Wieder oben

Nach einer weiteren, relativ unbequemen Nachtbus-Fahrt, sind wir jetzt wieder auf über 3000 Metern Höhe in Huaraz. Die Bestuhlung des Bus‘ war diesmal um einiges großzügiger, doch dafür waren die Sitze extrem durchgesessen.

So, jetzt Butter bei die Fische: ich habe versucht, es hinauszuzögern, zu verdrängen oder diese unangenehme Aufgabe an Birgit zu delegieren, aber es hilft nichts, es ist nun mal des Chronisten Pflicht! Um keine schmachvolle Lücke in meinen Aufzeichnungen zu hinterlassen werde ich nun auch noch die letzten beiden Tage in Trujillo dokumentieren.

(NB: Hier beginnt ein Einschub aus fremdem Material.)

Lemma emits_write_file (P : event → Prop) (file : string) (content : json) :
  P (Write file content) → emits P (write_file file content).
Proof. intros HP w. by apply steps_log. Qed.

Lemma emits_try_finally {A : Type} (P : event → Prop) (body : M A)
    (final : M unit) :
  emits P body → emits P final → emits P (try_finally body final).
Proof.
  intros Hm Hf w. specialize (Hm w). unfold try_finally.
  destruct (body w) as [[a|e| |] w']; simpl in *; try done.
  - eapply steps_trans; [done|].
    apply emits_bind; [done | intros; apply emits_ret].
  - eapply steps_trans; [done|].
    apply emits_bind; [done | intros; apply emits_lift].
Qed.

Lemma emits_mapM {A B : Type} (P : event → Prop) (f : A → M B) (l : list A) :
  (∀ a, emits P (f a)) → emits P (mapM f l).
Proof.
  intros Hf. induction l as [|x l IH]; simpl; [apply emits_ret|].
  apply emits_bind; [done | intros y].
  apply emits_bind; [done | intros k; apply emits_ret].
Qed.

Lemma emits_foldlM {A B : Type} (P : event → Prop) (f : A → B → M A) (a : A)
    (l : list B) :
  (∀ a x, emits P (f a x)) → emits P (foldlM f a l).
Proof.
  intros Hf. revert a. induction l as [|x l IH]; intros a; simpl.
  - apply emits_ret.
  - apply emits_bind; [done | intros a'; apply IH].
Qed.

(** Proves [emits P m] for a script written with the combinators, leaving
    the side conditions [P ev] on the events it logs. *)
Ltac emits_step :=
  first
    [ apply emits_ret
    | apply emits_lift
    | apply emits_out_of_fuel
    | apply emits_await
    | apply emits_print
    | apply emits_write_file
    | apply emits_mapM; intros ?
    | apply emits_foldlM; intros ? ?
    | apply emits_try_finally
    | apply emits_try_except; [|intros ?]
    | apply emits_if
    | apply emits_bind; [|intros ?] ].

Ltac solve_emits := repeat emits_step.

(** Runs a script on a world whose next replies are explicit. *)
Ltac run :=
  simpl;
  unfold mbind, M_bind, mret, M_ret, await, print, write_file, lift, log;
  simpl.

(** * The pagination loops *)

Lemma page_full_records (key : string) (data : json) :
  page_full key data →
  ∃ body, py_get data key (JArr []) = Ok body ∧ truthy body = true ∧
          py_iter body = Ok (records key data).
Proof.
  intros (body & items & Hget & Ht & Hit). exists body.
  unfold records, page_items. rewrite Hget. simpl. by rewrite Hit.
Qed.

Lemma page_empty_records (key : string) (data : json) :
  page_empty key data → records key data = [].
Proof.
  intros (body & Hget & Ht). unfold records, page_items. rewrite Hget. simpl.
  by destruct body as [| | |[|]|[|]|[|]].
Qed.

Lemma served_app (pages1 pages2 : list (json * json)) :
  served (pages1 ++ pages2) = served pages1 ++ served pages2.
Proof. unfold served. apply bind_app. Qed.

Lemma served_cons (response data : json) (pages : list (json * json))
    (rest : list reply) :
  served ((response, data) :: pages) ++ rest =
  Returns response :: Returns data :: served pages ++ rest.
Proof. done. Qed.

Lemma length_served (pages : list (json * json)) :
  length (served pages) = (2 * length pages)%nat.
Proof.
  induction pages as [|page pages IH]; simpl in *; [done|]. lia.
Qed.

(** ** [fetch_group_members] *)

Lemma members_loop_full (fuel : nat) (group_id : json) (start_index : Z)
    (all_members : list json) (response data : json) (s : list reply)
    (t : list event) :
  page_full "users" data →
  fetch_group_members_loop (S fuel) group_id start_index all_members
    (World (Returns response :: Returns data :: s) t) =
  fetch_group_members_loop fuel group_id (start_index + 50)
    (all_members ++ records "users" data)
    (World s (t ++ [Call (RequestGet (GroupMembersUrl group_id 50 start_index));
                    Call ResponseJson])).
Proof.
  intros (body & Hget & Ht & Hit)%page_full_records.
  run. rewrite Hget, Ht. run. rewrite Hit. by rewrite <-app_assoc.
Qed.

Lemma members_loop_empty (fuel : nat) (group_id : json) (start_index : Z)
    (all_members : list json) (response data : json) (s : list reply)
    (t : list event) :
  page_empty "users" data →
  fetch_group_members_loop (S fuel) group_id start_index all_members
    (World (Returns response :: Returns data :: s) t) =
  (Returned all_members,
   World s (t ++ [Call (RequestGet (GroupMembersUrl group_id 50 start_index));
                  Call ResponseJson])).
Proof.
  intros (body & Hget & Ht).
  run. rewrite Hget, Ht. run. by rewrite <-app_assoc.
Qed.

Lemma members_loop_run (full : list (json * json)) (last : json * json)
    (fuel : nat) (group_id : json) (start_index : Z)
    (all_members : list json) (rest : list reply) (t : list event) :
  Forall (page_full "users") full.*2 →
  page_empty "users" last.2 →
  (length full < fuel)%nat →
  fetch_group_members_loop fuel group_id start_index all_members
    (World (served (full ++ [last]) ++ rest) t) =
  (Returned (all_members ++ (full.*2 ≫= records "users")),
   World rest
     (t ++ member_requests group_id start_index (S (length full)))).
Proof.
  revert fuel start_index all_members t.
  induction full as [|[response data] full IH];
    intros fuel start_index all_members t Hfull Hlast Hfuel.
  - destruct fuel as [|fuel]; [simpl in Hfuel; lia|].
    destruct last as [response data]. rewrite app_nil_l, served_cons.
    rewrite members_loop_empty by done.
    by rewrite app_nil_r.
  - destruct fuel as [|fuel]; [simpl in Hfuel; lia|].
    rewrite fmap_cons in Hfull. apply Forall_cons in Hfull as [Hdata Hfull].
    rewrite <-app_comm_cons, served_cons, fmap_cons, bind_cons.
    rewrite members_loop_full by done.
    rewrite IH by (done || simpl in Hfuel; lia).
    by rewrite <-!app_assoc.
Qed.

(** ** [fetch_users] *)

Lemma users_page_records (data : json) (users : list json) :
  page_items "data" data = Ok users → records "data" data = users.
Proof. unfold records. by intros ->. Qed.

Lemma users_loop_stop (fuel : nat) (next_url : json) (all_users : list json)
    (w : world) :
  truthy next_url = false →
  fetch_users_loop (S fuel) next_url all_users w = (Returned all_users, w).
Proof. intros H. simpl. by rewrite H. Qed.

Lemma users_loop_step (fuel : nat) (next_url : json) (all_users : list json)
    (response data : json) (users : list json) (next : json)
    (s : list reply) (t : list event) :
  truthy next_url = true →
  page_items "data" data = Ok users →
  page_next data = Ok next →
  fetch_users_loop (S fuel) next_url all_users
    (World (Returns response :: Returns data :: s) t) =
  fetch_users_loop fuel next (all_users ++ users)
    (World s (t ++ [Print "Fetching from: {next_url}" [AVal next_url];
                    Call (RequestGet (Link next_url)); Call ResponseJson])).
Proof.
  unfold page_items, page_next. intros Hurl Husers Hnext.
  lazy [fetch_users_loop]; fold fetch_users_loop.
  rewrite Hurl. run.
  apply bind_Ok in Husers as (items & Hget & Hiter).
  apply bind_Ok in Hnext as (links & Hlinks & Hnext).
  rewrite Hget. simpl. rewrite Hiter, Hlinks. simpl. rewrite Hnext. simpl.
  by rewrite <-!app_assoc.
Qed.

Lemma users_loop_run (more : list (json * json)) (last : json * json)
    (fuel : nat) (next_url : json) (all_users : list json)
    (rest : list reply) (t : list event) :
  truthy next_url = true →
  Forall users_page_more more.*2 →
  users_page_last last.2 →
  (S (length more) < fuel)%nat →
  ∃ evs,
    fetch_users_loop fuel next_url all_users
      (World (served (more ++ [last]) ++ rest) t) =
    (Returned (all_users ++ ((more ++ [last]).*2 ≫= records "data")),
     World rest (t ++ evs)) ∧
    length (requested evs) = S (length more).
Proof.
  revert fuel next_url all_users t.
  induction more as [|[response data] more IH];
    intros fuel next_url all_users t Hurl Hmore Hlast Hfuel.
  - destruct fuel as [|[|fuel]]; [simpl in Hfuel; lia..|].
    destruct last as [response data], Hlast as (users & next & Hu & Hn & Ht).
    rewrite app_nil_l, served_cons. eexists. simpl in Hu, Hn.
    erewrite users_loop_step by done.
    rewrite users_loop_stop by done.
    simpl. rewrite (users_page_records _ _ Hu), app_nil_r. done.
  - destruct fuel as [|fuel]; [simpl in Hfuel; lia|].
    rewrite fmap_cons in Hmore.
    apply Forall_cons in Hmore as [(users & next & Hu & Hn & Ht) Hmore].
    rewrite <-!app_comm_cons, served_cons, fmap_cons, bind_cons.
    erewrite users_loop_step by done.
    destruct (IH fuel next (all_users ++ users)
                (t ++ [Print "Fetching from: {next_url}" [AVal next_url];
                       Call (RequestGet (Link next_url));
                       Call ResponseJson]))
      as (evs & -> & Hlen); [done| done | done | simpl in Hfuel; lia |].
    eexists. rewrite <-!app_assoc, (users_page_records _ _ Hu).
    split; [done|]. simpl. by rewrite Hlen.
Qed.

(** ** [fetch_groups] *)

Lemma field_getitem (k : string) (group v : json) :
  field k group = Some v → py_getitem group k = Ok v.
Proof. destruct group; simpl; try done. by intros ->. Qed.

Lemma attach_members_run (inner : nat) (group : json)
    (pages : list (json * json)) (rest : list reply) (t : list event) :
  is_Some (field "name" group) →
  is_Some (field "id" group) →
  members_dialogue pages →
  (length pages ≤ inner)%nat →
  ∃ evs,
    attach_members inner group (World (served pages ++ rest) t) =
    (Returned (with_members group (pages.*2 ≫= records "users")),
     World rest (t ++ evs)).
Proof.
  intros [name Hname%field_getitem] [group_id Hid%field_getitem]
    (full & last & -> & Hfull & Hlast) Hlen.
  unfold attach_members, fetch_group_members.
  unfold mbind at 1, M_bind at 1, lift at 1. rewrite Hname.
  unfold mbind at 1, M_bind at 1, print at 1.
  unfold mbind at 1, M_bind at 1, lift at 1. rewrite Hid.
  unfold mbind at 1, M_bind at 1, log. cbn [script trace].
  rewrite members_loop_run; [|done|done|rewrite length_app in Hlen; simpl in Hlen; lia].
  unfold lift, with_members.
  rewrite fmap_app, bind_app. simpl. rewrite (page_empty_records _ _ Hlast).
  rewrite !app_nil_r.
  destruct group; try done. simpl. rewrite <-app_assoc. by eexists.
Qed.

Lemma attach_all_run (inner : nat) (groups : list json)
    (runs : list (list (json * json))) (rest : list reply) (t : list event) :
  Forall2 (λ group pages,
             is_Some (field "name" group) ∧ is_Some (field "id" group) ∧
             members_dialogue pages) groups runs →
  Forall (λ pages, (length pages ≤ inner)%nat) runs →
  ∃ evs,
    mapM (attach_members inner) groups (World ((runs ≫= served) ++ rest) t) =
    (Returned
       (zip_with (λ group pages,
                    with_members group (pages.*2 ≫= records "users"))
          groups runs),
     World rest (t ++ evs)).
Proof.
  intros H. revert t.
  induction H as [|group pages groups runs (Hname & Hid & Hd) _ IH];
    intros t Hlen.
  - exists []. simpl. by rewrite app_nil_r.
  - apply Forall_cons in Hlen as [Hpages Hlen].
    rewrite bind_cons, <-app_assoc.
    destruct (attach_members_run inner group pages ((runs ≫= served) ++ rest)
                t Hname Hid Hd Hpages) as (evs1 & H1).
    destruct (IH (t ++ evs1) Hlen) as (evs2 & H2).
    exists (evs1 ++ evs2). simpl.
    unfold mbind at 1, M_bind at 1. rewrite H1.
    unfold mbind at 1, M_bind at 1. rewrite H2.
    simpl. by rewrite app_assoc.
Qed.

Lemma groups_loop_empty (fuel inner : nat) (start_index : Z)
    (all_groups : list json) (response data : json) (s : list reply)
    (t : list event) :
  page_empty "groups" data →
  ∃ evs,
    fetch_groups_loop (S fuel) inner start_index all_groups
      (World (Returns response :: Returns data :: s) t) =
    (Returned all_groups, World s (t ++ evs)) ∧
    group_list_requests evs = [(20%Z, start_index)].
Proof.
  intros (body & Hget & Ht). eexists.
  run. rewrite Hget, Ht. run. by rewrite <-!app_assoc.
Qed.

Lemma groups_loop_full (fuel inner : nat) (start_index : Z)
    (all_groups : list json) (p : groups_page) (s : list reply)
    (t : list event) :
  groups_page_ok p →
  Forall (λ pages, (length pages ≤ inner)%nat) (member_pages p) →
  ∃ evs,
    fetch_groups_loop (S fuel) inner start_index all_groups
      (World (groups_page_script p ++ s) t) =
    fetch_groups_loop fuel inner (start_index + 20) (all_groups ++ attached p)
      (World s (t ++ evs)).
Proof.
  intros [(body & Hget & Ht & Hit)%page_full_records Hruns] Hlen.
  destruct p as [response data runs]. simpl in *.
  unfold groups_page_script. cbn [page_response page_body member_pages].
  lazy [fetch_groups_loop]; fold fetch_groups_loop.
  unfold mbind at 1, M_bind at 1, print at 1, log.
  unfold mbind at 1, M_bind at 1, await at 1. cbn [script trace app].
  unfold mbind at 1, M_bind at 1, await at 1. cbn [script trace app].
  unfold mbind at 1, M_bind at 1, lift at 1. rewrite Hget.
  rewrite Ht. cbn [negb].
  unfold mbind at 1, M_bind at 1, lift at 1. rewrite Hit.
  unfold mbind at 1, M_bind at 1.
  edestruct (attach_all_run inner (records "groups" data) runs s) as (evs & ->);
    [done..|].
  unfold attached. cbn [page_body member_pages].
  eexists. by rewrite <-!app_assoc.
Qed.

Lemma groups_loop_run (pages : list groups_page) (last : json * json)
    (fuel inner : nat) (start_index : Z) (all_groups : list json)
    (rest : list reply) (t : list event) :
  Forall groups_page_ok pages →
  page_empty "groups" last.2 →
  (length pages < fuel)%nat →
  Forall (λ p, Forall (λ run, (length run ≤ inner)%nat) (member_pages p))
    pages →
  ∃ evs,
    fetch_groups_loop fuel inner start_index all_groups
      (World ((pages ≫= groups_page_script) ++ served [last] ++ rest) t) =
    (Returned (all_groups ++ (pages ≫= attached)), World rest (t ++ evs)).
Proof.
  revert fuel start_index all_groups t.
  induction pages as [|p pages IH];
    intros fuel start_index all_groups t Hpages Hlast Hfuel Hinner.
  - destruct fuel as [|fuel]; [simpl in Hfuel; lia|].
    destruct last as [response data]. rewrite app_nil_l, served_cons.
    destruct (groups_loop_empty fuel inner start_index all_groups response
                data (served [] ++ rest) t Hlast) as (evs & -> & _).
    exists evs. by rewrite app_nil_r.
  - destruct fuel as [|fuel]; [simpl in Hfuel; lia|].
    apply Forall_cons in Hpages as [Hp Hpages].
    apply Forall_cons in Hinner as [Hi Hinner].
    rewrite bind_cons, <-app_assoc.
    edestruct (groups_loop_full fuel inner start_index all_groups p)
      as (evs1 & ->); [done..|].
    edestruct (IH fuel) as (evs2 & ->);
      [done | done | simpl in Hfuel; lia | done |].
    exists (evs1 ++ evs2). by rewrite <-!app_assoc.
Qed.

Ich erwähnte schon in Zusammenhang mit unserem Hotel, dass ich mit dieser Stadt nicht so recht warm werde. Nun könnte der geneigte Leser ja meinen, selbst schuld, wenn er bezüglich seiner Unterkunft eine schlechte Wahl trifft, womöglich noch vom Geiz beflügelt. Dem werde ich dann aber entgegnen: wenn es das nur wäre! Diese Stadt ist einfach von Grund auf laut und unangenehm. Ich vermute, dass jeder Automobilist hier einen stechenden Schmerz in seinem linken Hoden (alternativ: Eierstock) verspürt, wenn er/ sie nicht alle mindestens 30 Sekunden seine Hupe betätigt. Außerdem wird man als Gringo mindestens mit der gleichen Frequenz Opfer der Anpreisung fraglicher Waren oder Dienstleistungen, die mich manchmal meine durchaus gute Kinderstube vergessen und dem aufdringlichen Anbieter ein deftiges „F*** Dich in’s Knie“ mit einem honig-süßen Lächeln auf den Lippen entgegenschleudern ließen.

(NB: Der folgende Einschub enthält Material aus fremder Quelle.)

(** X17: after [fetchFriends] the friend list of a user holds a profile
    exactly when it is the joined profile of the other party of an
    accepted Friendship with the user as requester or addressee: rows that
    are pending or rejected, rows of other users and partners without a
    profile contribute nothing. *)
Theorem friends_are_the_accepted_partners
  (profiles : list Profile.t) (u : User.t) (st : Store.t)
  (s : FriendsList.State) (p : Profile.t) :
  let s' := FriendsList.fetchFriends (Some u)
              (FriendsList.select_friends profiles (User.id u) st) s in
  In p (FriendsList.friends s')
  <-> exists f,
        In f (Store.friendships st) /\ Friendship.status f = accepted
        /\ ((Friendship.requester_id f = User.id u
             /\ FriendsList.profile_of profiles (Friendship.addressee_id f) = Some p)
            \/ (Friendship.requester_id f <> User.id u
                /\ Friendship.addressee_id f = User.id u
                /\ FriendsList.profile_of profiles (Friendship.requester_id f)
                   = Some p)).
Proof. apply fetched_friends_spec. Qed.

(** X18: friendship is mutual.  For two users with a profile each, the
    profile of the second is in the fetched friend list of the first
    exactly when the profile of the first is in the fetched friend list of
    the second. *)
Theorem friendship_is_mutual
  (profiles : list Profile.t) (x y : User.t) (px py : Profile.t)
  (st : Store.t) (sx sy : FriendsList.State) :
  FriendsList.profile_of profiles (User.id x) = Some px ->
  FriendsList.profile_of profiles (User.id y) = Some py ->
  In py (FriendsList.friends
           (FriendsList.fetchFriends (Some x)
              (FriendsList.select_friends profiles (User.id x) st) sx))
  <-> In px (FriendsList.friends
               (FriendsList.fetchFriends (Some y)
                  (FriendsList.select_friends profiles (User.id y) st) sy)).
Proof.
  assert (Hhalf : forall (a b : User.t) (pa pb : Profile.t) sa sb,
    FriendsList.profile_of profiles (User.id a) = Some pa ->
    FriendsList.profile_of profiles (User.id b) = Some pb ->
    In pb (FriendsList.friends
             (FriendsList.fetchFriends (Some a)
                (FriendsList.select_friends profiles (User.id a) st) sa)) ->
    In pa (FriendsList.friends
             (FriendsList.fetchFriends (Some b)
                (FriendsList.select_friends profiles (User.id b) st) sb))).
  { intros a b pa pb sa sb Ha Hb H.
    apply fetched_friends_spec in H.
    apply fetched_friends_spec.
    destruct H as [f [Hf [Hs Hcase]]]. exists f. split; [exact Hf|].
    split; [exact Hs|].
    destruct Hcase as [[Er Hp]|[Er [Ea Hp]]]; apply profile_of_id in Hp.
    - apply profile_of_id in Hb as Hb'. rewrite Hb' in Hp.
      destruct (String.eqb_spec (User.id a) (User.id b)) as [E|E].
      + left. split; [congruence|]. rewrite <- Hp, <- E. exact Ha.
      + right. split; [congruence|]. split; [congruence|]. now rewrite Er.
    - apply profile_of_id in Hb as Hb'. rewrite Hb' in Hp.
      left. split; [congruence|]. now rewrite Ea. }
  intros Hx Hy. split; intros H; eapply Hhalf; eauto.
Qed.

Lemma friendship_is_mutual_witness :
  let profiles := [Profile.mk "x" (Some "xavier") None None "t" "t";
                   Profile.mk "y" (Some "yves") None None "t" "t"] in
  let st := Store.mk [Friendship.mk "f1" "x" "y" accepted "2026-01-01"] [] [] in
  In (Profile.mk "y" (Some "yves") None None "t" "t")
     (FriendsList.friends
        (FriendsList.fetchFriends (Some (User.mk "x" None))
           (FriendsList.select_friends profiles "x" st)
           (FriendsList.mkState [] true)))
  <-> In (Profile.mk "x" (Some "xavier") None None "t" "t")
        (FriendsList.friends
           (FriendsList.fetchFriends (Some (User.mk "y" None))
              (FriendsList.select_friends profiles "y" st)
              (FriendsList.mkState [] true))).
Proof.
  cbn zeta.
  apply (friendship_is_mutual
           [Profile.mk "x" (Some "xavier") None None "t" "t";
            Profile.mk "y" (Some "yves") None None "t" "t"]
           (User.mk "x" None) (User.mk "y" None)
           (Profile.mk "x" (Some "xavier") None None "t" "t")
           (Profile.mk "y" (Some "yves") None None "t" "t")
           (Store.mk [Friendship.mk "f1" "x" "y" accepted "2026-01-01"] [] [])
           (FriendsList.mkState [] true) (FriendsList.mkState [] true)
           eq_refl eq_refl).
Defined.

(** ** The username schema *)

Lemma length_list_ascii (s : string) :
  length (list_ascii_of_string s) = String.length s.
Proof. induction s as [|c s IH]; cbn; [reflexivity|now rewrite IH]. Qed.

Lemma word_only_spec (s : string) :
  String.length s <> 0 ->
  SetUsername.word_only s = forallb SetUsername.is_word (list_ascii_of_string s).
Proof.
  unfold SetUsername.word_only. destruct s; [contradiction|reflexivity].
Qed.

(** What the schema accepts. *)
Lemma username_schema_aux (s : string) :
  SetUsername.success s = true
  <-> 3 <= String.length s <= 20
      /\ forallb SetUsername.is_word (list_ascii_of_string s) = true.
Proof.
  unfold SetUsername.success, SetUsername.issues.
  destruct (Nat.ltb_spec (String.length s) 3) as [H3|H3].
  - cbn. split; [discriminate|]. intros [? _]. lia.
  - destruct (Nat.ltb_spec 20 (String.length s)) as [H20|H20].
    + cbn. split; [discriminate|]. intros [? _]. lia.
    + rewrite word_only_spec by lia. cbn.
      destruct (forallb _ _); cbn.
      * split; [intros _; split; [lia|reflexivity]|reflexivity].
      * split; [discriminate|]. intros [_ ?]. discriminate.
Qed.

(** X19: the username schema accepts exactly the strings of 3 to 20
    characters, both bounds included, made of letters, digits and
    underscores.  Of a refused string the first failed check is reported:
    a string of fewer than 3 characters, the empty one included, is "at
    least 3 characters" whatever it is made of, one of more than 20 is
    "less than 20 characters", and only a string of fitting length is
    charged with its characters. *)
Theorem username_schema (s : string) :
  (SetUsername.success s = true
   <-> 3 <= String.length s <= 20
       /\ forallb SetUsername.is_word (list_ascii_of_string s) = true)
  /\ (String.length s < 3 ->
      SetUsername.first_message s
      = Some "Username must be at least 3 characters")
  /\ (20 < String.length s ->
      SetUsername.first_message s
      = Some "Username must be less than 20 characters")
  /\ (3 <= String.length s <= 20 ->
      forallb SetUsername.is_word (list_ascii_of_string s) = false ->
      SetUsername.first_message s
      = Some "Username can only contain letters, numbers, and underscores").
Proof.
  split; [apply username_schema_aux|].
  unfold SetUsername.first_message, SetUsername.issues.
  split; [|split].
  - intros H. apply Nat.ltb_lt in H. now rewrite H.
  - intros H. assert (H' : Nat.ltb (String.length s) 3 = false)
      by (apply Nat.ltb_ge; lia).
    apply Nat.ltb_lt in H. now rewrite H', H.
  - intros [Ha Hb] Hw.
    assert (H1 : Nat.ltb (String.length s) 3 = false) by (apply Nat.ltb_ge; lia).
    assert (H2 : Nat.ltb 20 (String.length s) = false) by (apply Nat.ltb_ge; lia).
    rewrite H1, H2, word_only_spec by lia. now rewrite Hw.
Qed.

Lemma username_schema_witness :
  SetUsername.first_message "a!"
  = Some "Username must be at least 3 characters".
Proof.
  apply (proj1 (proj2 (username_schema "a!"))). cbn. repeat constructor.
Defined.

Lemma lower_word (c : ascii) :
  SetUsername.is_word c = true ->
  SetUsername.is_word (SetUsername.lower c) = true
  /\ SetUsername.lower (SetUsername.lower c) = SetUsername.lower c
  /\ (Nat.leb 65 (nat_of_ascii (SetUsername.lower c))
      && Nat.leb (nat_of_ascii (SetUsername.lower c)) 90) = false.
Proof.
  destruct c as [[] [] [] [] [] [] [] []]; vm_compute; intros H;
    try discriminate H; repeat split.
Qed.

Lemma toLowerCase_length (s : string) :
  String.length (SetUsername.toLowerCase s) = String.length s.
Proof. induction s as [|c s IH]; cbn; [reflexivity|now rewrite IH]. Qed.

Die Krönung war aber jenes im Reiseführer angepriesene Restaurant, das angeblich leckere Kotelett in der Größe von Klodeckeln servieren sollte. Die haben uns tatsächlich bezüglich ihrer „flexiblen“ Öffnungszeiten 3x um eine halbe Stunde Geduld gebeten, da sie noch nicht mit dem Eindecken der Tische fertig waren. Beim dritten Mal verabschiedeten wir uns freundlich mit einem „F*** Dich in’s Knie“.

Statt dessen gab’s dann China-Mampf in einem Restaurant, dass versuchte, eine intime Stimmung durch das Abteilen der Tische durch Vorhänge zu erreichen. Spontan hatten wir beide die Assoziation einer Stasi-Verhörzelle, da das Essen aber halbwegs genießbar war, verzichteten wir auf den mittlerweile gewohnten Gruß. Noch eine kleine Pointe: die Chinesen hier sind des Spanischen ähnlich wenig mächtig wie die bei uns des Deutschen. Für das Enten-Gericht wählten sie daher einen Ausdruck, der zwar laut Wörterbuch auch zoologisch Ente bedeutet, in erster Linie aber Urinal oder Reiterspiel.

Am nächsten Tag war dann eine ganztägige Tour zu den prä-kolumbianischen Stätten angesagt. Dazu nur soviel: so recht haben wir unseren Zugang zu Sand und Steinen noch nicht gefunden.

Da unser Nachtbus erst um 9 ging, mussten wir uns auch gestern noch einen Tag in dieser Stadt um die Ohren schlagen. Irgendwie wollte sie dabei wohl einiges wiedergutmachen: außerhalb der Stadtmauer entdeckten wir einige quicklebendige Straßenzüge und Märkte, und schlussendlich kann ich hier sogar von dem mit Abstand leckersten Ceviche der bisherigen Reise und meinem ersten Pisco Sour berichten.